Stored items
========================================================================

(** * JSON_EXCEL: the report pipeline of [json_to_excel.js] and the query
    file reader of [process_queries.js]

    A shallow embedding of the duration codec, the month/unit gap filler,
    the rule-dispatched aggregator, the order of the units, the pivot
    builder and the lines it gives in the grid of a sheet, the sheet-name
    collision loop and the reader of the sections of the query file, with
    the properties stated about them.

    Conventions of the embedding.
    - A JavaScript number is [NaN], an infinity or an exact rational ([Qc],
      rationals in lowest terms, so that equal numbers are equal terms).
      Rounding to binary64 and the sign of zero are not modelled: sums,
      products and quotients are exact.
    - A string is a [string] of the Standard Library, one character per code
      unit; case mapping is the one of the ASCII letters.
    - An object is the list of its own properties in enumeration order
      (array-index keys first in ascending order, then the other keys in
      insertion order), a row being an object whose properties are values.
    - A call that raises a [TypeError] returns [None]. *)

From Stdlib Require Import ZArith QArith Qcanon Qround String Ascii List Bool Lia
  Sorted Permutation.
Import ListNotations.
Local Open Scope string_scope.
Local Open Scope Z_scope.

(** ** Numbers *)

Inductive number : Type :=
| NaN : number
| PInf : number
| NInf : number
| Fin (q : Qc) : number.

Definition QcZ (z : Z) : Qc := Q2Qc (inject_Z z).

Definition zero : number := Fin (QcZ 0).

Definition Qc_eqb (a b : Qc) : bool := if Qc_eq_dec a b then true else false.
Definition Qc_ltb (a b : Qc) : bool :=
  match Qccompare a b with Lt => true | _ => false end.

Definition Qc_sign_neg (q : Qc) : bool := Qc_ltb q (QcZ 0).

(** [a + b]. *)
Definition num_add (a b : number) : number :=
  match a, b with
  | NaN, _ | _, NaN => NaN
  | PInf, NInf | NInf, PInf => NaN
  | PInf, _ | _, PInf => PInf
  | NInf, _ | _, NInf => NInf
  | Fin x, Fin y => Fin (x + y)%Qc
  end.

Definition inf_of_sign (neg : bool) : number := if neg then NInf else PInf.

(** [a * b]. *)
Definition num_mul (a b : number) : number :=
  match a, b with
  | NaN, _ | _, NaN => NaN
  | Fin x, Fin y => Fin (x * y)%Qc
  | Fin x, PInf | PInf, Fin x =>
      if Qc_eqb x (QcZ 0) then NaN else inf_of_sign (Qc_sign_neg x)
  | Fin x, NInf | NInf, Fin x =>
      if Qc_eqb x (QcZ 0) then NaN else inf_of_sign (negb (Qc_sign_neg x))
  | PInf, PInf | NInf, NInf => PInf
  | PInf, NInf | NInf, PInf => NInf
  end.

(** [a / b]. *)
Definition num_div (a b : number) : number :=
  match a, b with
  | NaN, _ | _, NaN => NaN
  | Fin x, Fin y =>
      if Qc_eqb y (QcZ 0)
      then (if Qc_eqb x (QcZ 0) then NaN else inf_of_sign (Qc_sign_neg x))
      else Fin (x / y)%Qc
  | Fin _, PInf | Fin _, NInf => zero
  | PInf, Fin y => inf_of_sign (Qc_sign_neg y)
  | NInf, Fin y => inf_of_sign (negb (Qc_sign_neg y))
  | _, _ => NaN
  end.

Definition Qc_floor (q : Qc) : Z := Qfloor q.

(** Rounding towards zero, as the quotient of [%] is rounded. *)
Definition Qc_trunc (q : Qc) : Z :=
  if Qc_sign_neg q then - Qc_floor (- q)%Qc else Qc_floor q.

(** [a % b]: the remainder has the sign of the dividend. *)
Definition num_mod (a b : number) : number :=
  match a, b with
  | NaN, _ | _, NaN => NaN
  | PInf, _ | NInf, _ => NaN
  | Fin x, PInf | Fin x, NInf => Fin x
  | Fin x, Fin y =>
      if Qc_eqb y (QcZ 0) then NaN
      else Fin (x - y * QcZ (Qc_trunc (x / y)%Qc))%Qc
  end.

(** [Math.floor]. *)
Definition num_floor (a : number) : number :=
  match a with
  | Fin x => Fin (QcZ (Qc_floor x))
  | other => other
  end.

(** [a < b] and [a > b] on numbers: false as soon as one side is [NaN]. *)
Definition num_lt (a b : number) : bool :=
  match a, b with
  | NaN, _ | _, NaN => false
  | Fin x, Fin y => Qc_ltb x y
  | NInf, NInf => false
  | NInf, _ => true
  | _, PInf => match a with PInf => false | _ => true end
  | _, _ => false
  end.

Definition num_gt (a b : number) : bool := num_lt b a.

Definition num_is_nan (a : number) : bool :=
  match a with NaN => true | _ => false end.

(** Truthiness of a number: every number but [NaN] and zero. *)
Definition num_truthy (a : number) : bool :=
  match a with
  | NaN => false
  | Fin x => negb (Qc_eqb x (QcZ 0))
  | _ => true
  end.

(** [n || 0]. *)
Definition or0 (a : number) : number := if num_truthy a then a else zero.

(** ** Characters and strings *)

Definition is_digit (c : ascii) : bool :=
  let n := nat_of_ascii c in (48 <=? n)%nat && (n <=? 57)%nat.

Definition digit_val (c : ascii) : Z := Z.of_nat (nat_of_ascii c) - 48.

Definition digit_char (d : Z) : ascii := ascii_of_nat (48 + Z.to_nat d).

(** White space of the numeric grammars, within the modelled characters. *)
Definition is_ws (c : ascii) : bool :=
  let n := nat_of_ascii c in
  (n =? 32)%nat || ((9 <=? n)%nat && (n <=? 13)%nat) || (n =? 160)%nat.

Fixpoint trim_left (s : string) : string :=
  match s with
  | String c s' => if is_ws c then trim_left s' else s
  | EmptyString => s
  end.

Fixpoint rev_string (s acc : string) : string :=
  match s with
  | EmptyString => acc
  | String c s' => rev_string s' (String c acc)
  end.

Definition trim (s : string) : string :=
  rev_string (trim_left (rev_string (trim_left s) "")) "".

(** The longest run of decimal digits at the head of [s]: its value
    accumulated onto [acc], the number of digits read and what follows. *)
Fixpoint read_digits (s : string) (acc : Z) (cnt : nat) : Z * nat * string :=
  match s with
  | String c s' =>
      if is_digit c then read_digits s' (acc * 10 + digit_val c) (S cnt)
      else (acc, cnt, s)
  | EmptyString => (acc, cnt, s)
  end.

(** An optional sign: [true] for a minus. *)
Definition read_sign (s : string) : bool * string :=
  match s with
  | String "-" s' => (true, s')
  | String "+" s' => (false, s')
  | _ => (false, s)
  end.

(** [s.includes(sub)]. *)
Fixpoint includes (s sub : string) : bool :=
  if prefix sub s then true
  else match s with
       | EmptyString => false
       | String _ s' => includes s' sub
       end.

(** [s.startsWith(p)]. *)
Definition startsWith (s p : string) : bool := prefix p s.

(** [s.split(":")]. *)
Fixpoint split_colon_aux (s cur : string) : list string :=
  match s with
  | EmptyString => [rev_string cur ""]
  | String c s' =>
      if Ascii.eqb c ":" then rev_string cur "" :: split_colon_aux s' ""
      else split_colon_aux s' (String c cur)
  end.

Definition split_colon (s : string) : list string := split_colon_aux s "".

Definition upper_char (c : ascii) : ascii :=
  let n := nat_of_ascii c in
  if (97 <=? n)%nat && (n <=? 122)%nat then ascii_of_nat (n - 32) else c.

(** [s.toUpperCase()]. *)
Fixpoint toUpperCase (s : string) : string :=
  match s with
  | EmptyString => EmptyString
  | String c s' => String (upper_char c) (toUpperCase s')
  end.

(** [s.substring(0, n)]. *)
Definition substring0 (n : nat) (s : string) : string := substring 0 n s.

(** [s.replace(/\.json$/i, "")]: a final [.json], in any letter case, is
    removed. *)
Definition strip_json (s : string) : string :=
  let n := String.length s in
  if (5 <=? n)%nat && String.eqb (toUpperCase (substring (n - 5) 5 s)) ".JSON"
  then substring 0 (n - 5) s else s.

(** ** Printing numbers *)

(** The decimal digits of a natural number, most significant first; [fuel]
    bounds the number of digits. *)
Fixpoint dec_aux (fuel : nat) (n : Z) (acc : string) : string :=
  match fuel with
  | O => acc
  | S f =>
      let acc' := String (digit_char (n mod 10)) acc in
      if n / 10 =? 0 then acc' else dec_aux f (n / 10) acc'
  end.

Definition nat_dec (n : Z) : string := dec_aux (S (Z.to_nat (Z.log2 n))) n "".

(** [String(z)] for an integer [z], in positional notation (the notation of
    every integer below [10^21] in magnitude). *)
Definition int_to_string (z : Z) : string :=
  if z <? 0 then String "-" (nat_dec (- z)) else nat_dec z.

(** Digits after the decimal point of [r / d], for [0 <= r < d]. *)
Fixpoint frac_digits (fuel : nat) (r d : Z) : string :=
  match fuel with
  | O => EmptyString
  | S f =>
      if r =? 0 then EmptyString
      else String (digit_char (r * 10 / d)) (frac_digits f (r * 10 mod d) d)
  end.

========================================================================

What to do:
Produce only the lines from the line containing "Definition num_is_nan (a" through the line containing "(** White space", inclusive of both, exactly as they stand in the entries above.

Response to the task:
Definition num_is_nan (a : number) : bool :=
  match a with NaN => true | _ => false end.

(** Truthiness of a number: every number but [NaN] and zero. *)
Definition num_truthy (a : number) : bool :=
  match a with
  | NaN => false
  | Fin x => negb (Qc_eqb x (QcZ 0))
  | _ => true
  end.

(** [n || 0]. *)
Definition or0 (a : number) : number := if num_truthy a then a else zero.

(** ** Characters and strings *)

Definition is_digit (c : ascii) : bool :=
  let n := nat_of_ascii c in (48 <=? n)%nat && (n <=? 57)%nat.

Definition digit_val (c : ascii) : Z := Z.of_nat (nat_of_ascii c) - 48.

Definition digit_char (d : Z) : ascii := ascii_of_nat (48 + Z.to_nat d).

(** White space of the numeric grammars, within the modelled characters. *)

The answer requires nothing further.